After mourning at the funeral and expressing frustration regarding the vague details of his brother’s death, Shaw heads to the bank to withdraw some cash. When he finds that he suddenly has nearly a million dollars in the bank, he races home, where he finds a huge supply of weapons, bomb-making chemicals, and other illegal possessions.
He receives a phone call from a deadpan female voice: he will be arrested if he doesn’t jump out the window and escape. Refusing to believe, he stays and is promptly detained by the FBI. While the agent is out of the room, Jerry receives another phone call from the same female voice, with simple instructions: get down.
He ducks, and a giant metal beam rips the top of the building off, enabling Jerry to escape.
Meanwhile, on the other side of town, divorced-mother of one Rachel Holloman is living her life in chaos.

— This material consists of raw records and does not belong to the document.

(* ===== verification/BtcEcp.v ===== *)
(** Reading a compressed public key: [btc_util_ecp_point_read_binary2] of
    [btc/btc_util.c], which mbedtls leaves to its caller.

    The big numbers of mbedtls are [Z]; its fast reduction for the group,
    [grp.modp], is an argument. *)
From stdpp Require Import base list numbers tactics.
From Stdlib Require Import ZArith Zpow_facts Lia.
From S2P Require Import Prelude CProg LnDerkey BtcFermat BtcPrime.
Import Derkey(btc_keys_chkpub).
Import BtcPrime.
Open Scope Z_scope.

Module BtcEcp.

(** The group that [mbedtls_ecp_group_load] loads for
    [MBEDTLS_ECP_DP_SECP256K1]. *)
Abbreviation grp_P := secp256k1_p.
Abbreviation grp_B := 7.

Section ecp.
(** What mbedtls documents of it: a number from 0 to 2^(2*256) - 1 is taken to one that is
    congruent modulo [P] and little more than 256 bits long. *)
Context (modp : Z → Z)
  (modp_spec : ∀ x, 0 ≤ x < 2 ^ 512 → 0 ≤ modp x < 2 ^ 260 ∧ modp x mod grp_P = x mod grp_P).

(** The number of bytes of a positive number. *)
Definition mbedtls_mpi_size (n : Z) : Z := (Z.log2 n + 8) / 8.

(** What [mbedtls_ecp_point_read_binary] makes of 33 bytes: the point at infinity
    and an uncompressed key have other lengths, every other first byte is left to
    the caller. *)
Definition feature_unavailable (b0 : Z) : bool := negb ((b0 =? 0) || (b0 =? 4)).

(** [point->X] and [point->Y]; [None] is an error code. *)
Definition btc_util_ecp_point_read_binary2 (pPubKey : bytes) : option (Z * Z) :=
  d ← sub_bytes pPubKey 0 33;
  b0 ← head d;
  if negb (feature_unavailable b0) then None
  else
    parity ← (if b0 =? 0x02 then Some 0 else if b0 =? 0x03 then Some 1 else None);
    let plen := mbedtls_mpi_size grp_P in
    if negb (33 =? plen + 1) then None
    else
      let X := be_val (sl d 1 plen) in
      let y2 := X * X in
      let y2 := modp y2 in
      let y2 := y2 * X in
      let y2 := y2 + grp_B in
      let y2 := modp y2 in
      let e := grp_P + 1 in
      let e := Z.shiftr e 2 in
      let Y := powm y2 (Z.to_pos e) grp_P in
      Some (X, if negb (Z.land Y 1 =? parity) then grp_P - Y else Y).

(** The point is on the curve. *)
Definition on_curve (x y : Z) : Prop :=
  0 ≤ x < grp_P ∧ 0 ≤ y < grp_P ∧ (y * y) mod grp_P = (x * x * x + grp_B) mod grp_P.

(** [mbedtls_ecp_point_write_binary] with [MBEDTLS_ECP_PF_COMPRESSED]. *)
Definition write_compressed (x y : Z) : bytes := (2 + Z.land y 1) :: be_bytes 32 x.

(** ** Square roots *)

Definition root (c : Z) : Z := c ^ ((grp_P + 1) / 4) mod grp_P.

Lemma p_bounds : 2 ^ 255 < grp_P < 2 ^ 256.
Proof. by vm_compute. Qed.

Lemma root_square y : 0 ≤ y → (root (y * y) * root (y * y)) mod grp_P = (y * y) mod grp_P.
Proof.
  intros Hy. unfold root. rewrite <- Zmult_mod, <- Z.pow_add_r by (apply Z.div_pos; vm_compute; done).
  rewrite <- Z.pow_2_r, <- Z.pow_mul_r by (vm_compute; done).
  replace (2 * ((grp_P + 1) / 4 + (grp_P + 1) / 4)) with (grp_P + 1) by (by vm_compute).
  pose proof p_bounds. rewrite Z.pow_add_r, Z.pow_1_r by lia.
  rewrite <- Zmult_mod_idemp_l, BtcFermat.fermat_Z by (apply secp256k1_p_prime || done).
  by rewrite Zmult_mod_idemp_l, Z.pow_2_r.
Qed.

Lemma multiple_small k P z n : 0 < P → z = k * P → - P < z < n * P → 0 ≤ k < n.
Proof. intros. nia. Qed.

(** A field has at most two of them. *)
Lemma square_roots x y :
  0 ≤ x < grp_P → 0 ≤ y < grp_P → (x * x) mod grp_P = (y * y) mod grp_P → x = y ∨ x + y = grp_P ∨ x = 0 ∧ y = 0.
Proof.
  intros Hx Hy H. assert (grp_P | (x - y) * (x + y)) as D.
  { apply Z.mod_divide; [lia|]. replace ((x - y) * (x + y)) with (x * x - y * y) by ring.
    by rewrite Zminus_mod, H, Z.sub_diag. }
  destruct (Z.eq_dec ((x - y) mod grp_P) 0) as [E|E].
  - left. apply Z.mod_divide in E as [k Hk]; [|lia].
    pose proof (multiple_small k grp_P _ 1 ltac:(lia) Hk ltac:(lia)). assert (k = 0) as -> by lia. lia.
  - apply Z.gauss in D.
    + destruct D as [k Hk]. destruct (Z.eq_dec k 0) as [->|]; [right; right; lia|].
      pose proof (multiple_small k grp_P _ 2 ltac:(lia) Hk ltac:(lia)). assert (k = 1) as -> by lia. lia.
    + apply prime_coprime; [apply secp256k1_p_prime|]. intros D'. apply E. by apply Z.mod_divide; [lia|].
Qed.

(** ** Reading *)

(** What is computed for an [X]. *)
Definition curve_y (X parity : Z) : Z :=
  let Y := root (X * X * X + grp_B) in if negb (Z.land Y 1 =? parity) then grp_P - Y else Y.

Lemma powm_root c d : c mod grp_P = d mod grp_P → powm c (Z.to_pos (Z.shiftr (grp_P + 1) 2)) grp_P = root d.
Proof.
  intros H. rewrite powm_spec. unfold root.
  change (Z.pos (Z.to_pos (Z.shiftr (grp_P + 1) 2))) with ((grp_P + 1) / 4).
  rewrite (Zpower_mod c), (Zpower_mod d), H by (by vm_compute). done.
Qed.

(** The second number that is reduced is one the documentation covers. The code does
    not see to it: the first reduction may leave more than 256 bits. *)
Definition reducible (X : Z) : Prop := modp (X * X) * X + grp_B < 2 ^ 512.

Lemma reducible_complete X : 0 ≤ X < 2 ^ 256 → modp (X * X) < 2 ^ 256 → reducible X.
Proof. intros HX Hm. unfold reducible. destruct (modp_spec (X * X)) as [H1 _]; [nia|]. nia. Qed.

Lemma reducible_small X : 0 ≤ X < 2 ^ 252 - 1 → reducible X.
Proof. intros HX. unfold reducible. destruct (modp_spec (X * X)) as [H1 _]; [nia|]. nia. Qed.

Lemma reduced_cube X :
  0 ≤ X < 2 ^ 256 → reducible X → modp (modp (X * X) * X + grp_B) mod grp_P = (X * X * X + grp_B) mod grp_P.
Proof.
  intros HX Hr. destruct (modp_spec (X * X)) as [H1 H2]; [nia|].
  destruct (modp_spec (modp (X * X) * X + grp_B)) as [H3 H4]; [split; [nia|exact Hr]|].
  rewrite H4, Zplus_mod, <- (Zmult_mod_idemp_l (modp (X * X))), H2, Zmult_mod_idemp_l.
  by rewrite <- Zplus_mod.
Qed.

(** A key with one of the two first bytes is taken, with its [X]. *)
Lemma read_taken b0 d :
  length d = 32%nat → b0 = 2 ∨ b0 = 3 →
  let Y := powm (modp (modp (be_val d * be_val d) * be_val d + grp_B)) (Z.to_pos (Z.shiftr (grp_P + 1) 2)) grp_P in
  btc_util_ecp_point_read_binary2 (b0 :: d) = Some (be_val d, if negb (Z.land Y 1 =? b0 - 2) then grp_P - Y else Y).
Proof.
  intros Hl Hb. unfold btc_util_ecp_point_read_binary2. unfold sub_bytes at 1.
  rewrite bool_decide_eq_true_2 by (cbn [length]; lia).
  change (Z.to_nat 0) with 0%nat. rewrite drop_0, take_ge by (cbn [length]; lia).
  cbn [mbind option_bind head].
  change (mbedtls_mpi_size grp_P) with 32.
  assert (sl (b0 :: d) 1 32 = d) as ->.
  { unfold sl. change (drop (Z.to_nat 1) (b0 :: d)) with d. apply take_ge. lia. }
  by destruct Hb as [-> | ->]; cbn [feature_unavailable Z.eqb negb orb Pos.eqb mbind option_bind Z.add Pos.add].
Qed.

Lemma read_key b0 d :
  is_bytes d → length d = 32%nat → b0 = 2 ∨ b0 = 3 → reducible (be_val d) →
  btc_util_ecp_point_read_binary2 (b0 :: d) = Some (be_val d, curve_y (be_val d) (b0 - 2)).
Proof.
  intros Hd Hl Hb Hr. pose proof (be_val_range d Hd) as Hv. rewrite Hl in Hv. change (256 ^ _) with (2 ^ 256) in Hv.
  rewrite read_taken by done. cbn zeta.
  by rewrite (powm_root _ (be_val d * be_val d * be_val d + grp_B)) by (by apply reduced_cube).
Qed.

Lemma land_1 z : Z.land z 1 = z mod 2.
Proof. change 1 with (Z.ones 1). by rewrite Z.land_ones. Qed.

Lemma root_range c : 0 ≤ root c < grp_P.
Proof. unfold root. apply Z.mod_pos_bound. by vm_compute. Qed.

Lemma root_ext c d : c mod grp_P = d mod grp_P → root c = root d.
Proof. intros H. unfold root. rewrite (Zpower_mod c), (Zpower_mod d), H by (by vm_compute). done. Qed.

Lemma curve_y_ok x y : on_curve x y → curve_y x (Z.land y 1) = y.
Proof.
  intros (Hx & Hy & Hc). unfold curve_y. rewrite <- (root_ext _ _ Hc). clear Hc. rewrite !land_1.
  pose proof (root_range (y * y)). pose proof (root_square y ltac:(lia)) as Hr.
  assert (grp_P mod 2 = 1) as Hodd by by vm_compute.
  destruct (square_roots _ _ H Hy Hr) as [-> | [E | [-> ->]]].
  - by rewrite Z.eqb_refl.
  - destruct (Z.eqb_spec (root (y * y) mod 2) (y mod 2)) as [E2|]; cbn [negb]; [|lia].
    exfalso. rewrite <- E in Hodd. rewrite Zplus_mod, E2, <- Zplus_mod in Hodd.
    replace (y + y) with (y * 2) in Hodd by ring. rewrite Z.mod_mul in Hodd by lia. discriminate Hodd.
  - done.
Qed.

(** An [X] that no point has, since [-1] is no square, and the key that names it. *)
Definition stray_x : Z := grp_P - 2.
Definition stray_key : bytes := 2 :: be_bytes 32 stray_x.

Lemma minus_one_no_square y : 0 ≤ y → (y * y) mod grp_P ≠ grp_P - 1.
Proof.
  intros Hy H. pose proof p_bounds. pose proof (root_square y Hy) as Hr. revert Hr.
  assert (root (y * y) = 1) as ->.
  { unfold root. rewrite Zpower_mod, H by lia.
    replace ((grp_P + 1) / 4) with (2 * ((grp_P + 1) / 8)) by (by vm_compute).
    rewrite Z.pow_mul_r by (vm_compute; done).
    rewrite Zpower_mod by lia. replace ((grp_P - 1) ^ 2) with (1 + (grp_P - 2) * grp_P) by ring.
    rewrite (Z.mod_add 1 (grp_P - 2) grp_P) by lia. rewrite (Z.mod_1_l grp_P) by lia.
    rewrite Z.pow_1_l by (vm_compute; done). apply Z.mod_1_l. lia. }
  rewrite H. rewrite Z.mod_1_l; lia.
Qed.

Lemma stray_key_off_curve y : ¬ on_curve stray_x y.
Proof.
  intros (_ & Hy & Hc). apply (minus_one_no_square y); [lia|]. rewrite Hc. unfold stray_x.
  pose proof p_bounds.
  replace ((grp_P - 2) * (grp_P - 2) * (grp_P - 2) + grp_B)
    with (grp_P - 1 + (grp_P * grp_P - 6 * grp_P + 11) * grp_P) by ring.
  rewrite Z.mod_add by lia. apply Z.mod_small. lia.
Qed.

Lemma write_compressed_key x y :
  on_curve x y → ∃ b0 d, write_compressed x y = b0 :: d ∧ is_bytes d ∧ length d = 32%nat ∧
    (b0 = 2 ∨ b0 = 3) ∧ be_val d = x ∧ b0 - 2 = Z.land y 1.
Proof.
  intros (Hx & Hy & _). exists (2 + Z.land y 1), (be_bytes 32 x). split_and!; [done| |apply length_be_bytes| | |lia].
  - auto with ptarm.
  - rewrite land_1. pose proof (Z.mod_pos_bound y 2). lia.
  - rewrite be_val_be_bytes. pose proof p_bounds. apply wrap_small. unfold in_range.
    change (8 * Z.of_nat 32) with 256. lia.
Qed.

Lemma read_refused pk :
  is_bytes pk → length pk = 33%nat → btc_keys_chkpub pk = false → btc_util_ecp_point_read_binary2 pk = None.
Proof.
  intros Hb Hl Hc. destruct pk as [|b0 d]; [done|]. unfold btc_keys_chkpub in Hc.
  apply orb_false_iff in Hc as [H2 H3].
  unfold btc_util_ecp_point_read_binary2. unfold sub_bytes at 1.
  rewrite bool_decide_eq_true_2 by lia. change (Z.to_nat 0) with 0%nat.
  rewrite drop_0, take_ge by lia. cbn [mbind option_bind head]. rewrite H2, H3.
  by destruct (negb _).
Qed.

(** C40: the compressed form of a point of secp256k1 is read back as the point when the
    second number given to [modp] is below 2^512, which mbedtls documents as its domain: so
    when the first reduction is complete, and for every [x] below 2^252 - 1 in any case. A
    key is taken exactly when [btc_keys_chkpub] says so, which is decided by its
    first byte alone: there are keys that pass and name no point. *)
Theorem point_codec :
  (∀ x y, on_curve x y → reducible x → btc_util_ecp_point_read_binary2 (write_compressed x y) = Some (x, y)) ∧
  (∀ x, 0 ≤ x < 2 ^ 256 → modp (x * x) < 2 ^ 256 ∨ x < 2 ^ 252 - 1 → reducible x) ∧
  (∀ pk, is_bytes pk → length pk = 33%nat →
     (is_Some (btc_util_ecp_point_read_binary2 pk) ↔ btc_keys_chkpub pk = true)) ∧
  btc_keys_chkpub stray_key = true ∧
  ∃ Y, btc_util_ecp_point_read_binary2 stray_key = Some (stray_x, Y) ∧ ∀ y, ¬ on_curve stray_x y.
Proof.
  split_and!.
  - intros x y H Hr. destruct (write_compressed_key x y H) as (b0 & d & -> & Hd & Hl & Hb & Hv & Hp).
    by rewrite read_key, Hv, Hp, curve_y_ok by (done || by rewrite Hv).
  - intros x Hx [Hm|Hm]; [by apply reducible_complete|apply reducible_small; lia].
  - intros pk Hb Hl. destruct (btc_keys_chkpub pk) eqn:Hc; [|by rewrite read_refused; [split; [intros []|]|..]].
    split; [done|]. intros _. destruct pk as [|b0 d]; [done|]. unfold btc_keys_chkpub in Hc.
    rewrite read_taken; [by eexists|by injection Hl|].
    apply orb_true_iff in Hc as [?%Z.eqb_eq|?%Z.eqb_eq]; auto.
  - done.
  - eexists. split; [|apply stray_key_off_curve].
    unfold stray_key. rewrite read_taken; [|apply length_be_bytes|by left].
    rewrite be_val_be_bytes, wrap_small; [done|]. unfold in_range, stray_x. change (8 * Z.of_nat 32) with 256.
    pose proof p_bounds. lia.
Qed.

End ecp.

(** The reduction itself: every point. *)
Lemma point_codec_witness :
  (∀ x y, on_curve x y →
     btc_util_ecp_point_read_binary2 (λ x, x mod grp_P) (write_compressed x y) = Some (x, y)) ∧
  (∀ pk, is_bytes pk → length pk = 33%nat →
     (is_Some (btc_util_ecp_point_read_binary2 (λ x, x mod grp_P) pk) ↔ btc_keys_chkpub pk = true)) ∧
  btc_keys_chkpub stray_key = true ∧
  ∃ Y, btc_util_ecp_point_read_binary2 (λ x, x mod grp_P) stray_key = Some (stray_x, Y) ∧ ∀ y, ¬ on_curve stray_x y.
Proof.
  pose proof p_bounds as Hp. destruct (point_codec (λ x, x mod grp_P)) as (H1 & H2 & H3 & H4 & H5).
  - intros x Hx. rewrite Z.mod_mod by lia. split; [|done]. pose proof (Z.mod_pos_bound x grp_P ltac:(lia)). lia.
  - split_and!; try assumption. intros x y Hc. apply H1; [done|]. destruct Hc as (Hx & _). apply H2; [lia|].
    left. pose proof (Z.mod_pos_bound (x * x) grp_P ltac:(lia)). lia.
Defined.

End BtcEcp.
Definition ln_node_sign_nodekey {S} (pHash : bytes) : prog S bytes := lift (btc_tx_sign_rs pHash (mNode_priv node)).

Definition ln_signer_sign_rs {S} (pTxHash : bytes) (priv : list bytes) (PrivIndex : nat) : prog S bytes :=
  k ← of_option (priv !! PrivIndex); lift (btc_tx_sign_rs pTxHash k).

(** ** announcement_signatures *)

(** [ln_announce_signs_t] *)
Record ln_announce_signs_t := mk_signs {
  p_channel_id : bytes;
  as_short_channel_id : Z;
  p_node_signature : bytes;
  p_btc_signature : bytes;
}.

Definition ln_msg_announce_signs_create (pMsg : ln_announce_signs_t) : prog utl_push_t bool :=
  call (utl_push_init (2 + 168));;
  ln_misc_push16be MSGTYPE_ANNOUNCEMENT_SIGNATURES;;
  push_bytes (p_channel_id pMsg) LN_SZ_CHANNEL_ID;;
  ln_misc_push64be (as_short_channel_id pMsg);;
  push_bytes (p_node_signature pMsg) LN_SZ_SIGNATURE;;
  push_bytes (p_btc_signature pMsg) LN_SZ_SIGNATURE;;
  proto ← get_st;
  c_assert (2 + 168 =? len (data proto));;
  call utl_push_trim;;
  mret true.

Definition ln_msg_announce_signs_read_short_cnl_id {S} (pData : bytes) (Len : Z) (pChannelId : bytes) : prog S Z :=
  if Len <? 2 + 168 then mret 0 else
  type ← get_at ln_misc_get16be pData 0;
  if negb (type =? MSGTYPE_ANNOUNCEMENT_SIGNATURES) then mret 0 else
  let pos := 2 in
  id ← rd_bytes pData pos LN_SZ_CHANNEL_ID;
  if negb (bool_decide (pChannelId = id)) then mret 0 else
  get_at ln_misc_get64be pData (pos + LN_SZ_CHANNEL_ID).

(** The signatures are read last: a message that is refused leaves them alone. *)
Definition ln_msg_announce_signs_read (pData : bytes) (Len : Z) : prog ln_announce_signs_t bool :=
  exit_if (Len <? 2 + 168) false;;
  type ← get_at ln_misc_get16be pData 0;
  exit_if (negb (type =? MSGTYPE_ANNOUNCEMENT_SIGNATURES)) false;;
  let pos := 2 in
  v ← rd_bytes pData pos LN_SZ_CHANNEL_ID;
  modify (λ m, mk_signs v (as_short_channel_id m) (p_node_signature m) (p_btc_signature m));;
  let pos := pos + LN_SZ_CHANNEL_ID in
  short_channel_id ← get_at ln_misc_get64be pData pos;
  m ← get_st;
  (if as_short_channel_id m =? 0
   then put_st (mk_signs (p_channel_id m) short_channel_id (p_node_signature m) (p_btc_signature m))
   else exit_if (negb (as_short_channel_id m =? short_channel_id)) false);;
  let pos := pos + LN_SZ_SHORT_CHANNEL_ID in
  v ← rd_bytes pData pos LN_SZ_SIGNATURE;
  modify (λ m, mk_signs (p_channel_id m) (as_short_channel_id m) v (p_btc_signature m));;
  let pos := pos + LN_SZ_SIGNATURE in
  v ← rd_bytes pData pos LN_SZ_SIGNATURE;
  modify (λ m, mk_signs (p_channel_id m) (as_short_channel_id m) (p_node_signature m) v);;
  let pos := pos + LN_SZ_SIGNATURE in
  c_assert (pos <=? Len);;
  mret true.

Played to utter perfection by the brilliantly talented Michelle Monaghan, Holloman seems confused with the direction that her life is taking as she continues to go through the motion, never venturing far outside of the box.
Now after receiving one of those strange phone calls, Shaw was told to hop into a car, and he did so, joining Rachel, who was also inside that car after she got similar instruction in the phone. Rachel accused Jerry of being part of a scheme that involves threatening her son, but he convinced her he has nothing to do with it.
Meanwhile, the police and the FBI chase after them, but the female voice on the phone somehow gives them perfect instructions every time, helping them avoid capture in the nick of time at every turn. They learn that they are being given instructions by ARIIA, a super-computer run by the Department of Defense that gathers intelligence.
ARIIA disagrees with the wisdom of the President’s policies, so she determined the only way to get the country to do what was right was to eliminate every member in the chain of presidential successors until the first one who agreed to go along with the computer’s advice.
ARIIA’s plan involves using Rachel’s son, a horn player performing at a concert for the president, as the inadvertent trigger for a huge bomb. It’s up to Jerry and Rachel to race to DC, find a way into the concert, and thwart ARIIA’s plan before the President is killed.
Derived from master-mind Steven Spielberg, Eagle Eye had great potential from the very beginning. From the non-stop action to the constant guessing game, audiences ride along with the film’s stars, transforming into a passenger on-screen and joining the actors as they continuously plunge into the unknown.
However, if you’re looking for a narrative that makes much sense, “Eagle Eye” lacks one. It’s essentially a lot of CGI and stunt work, all stuck together in a row. Still, this cautionary tale roots its reality in an opening sequence dramatizing the search-and-destroy, computer-based military capabilities demonstrated on a weekly basis in Iraq, Afghanistan and Pakistan.
Beyond the explosions, car chases and the movie’s heroes’ indefatigable running, leaping and diving, Eagle Eye mines thoughtful entertainment from one compelling question: When it comes to the national security of big countries like US, who’s really in charge?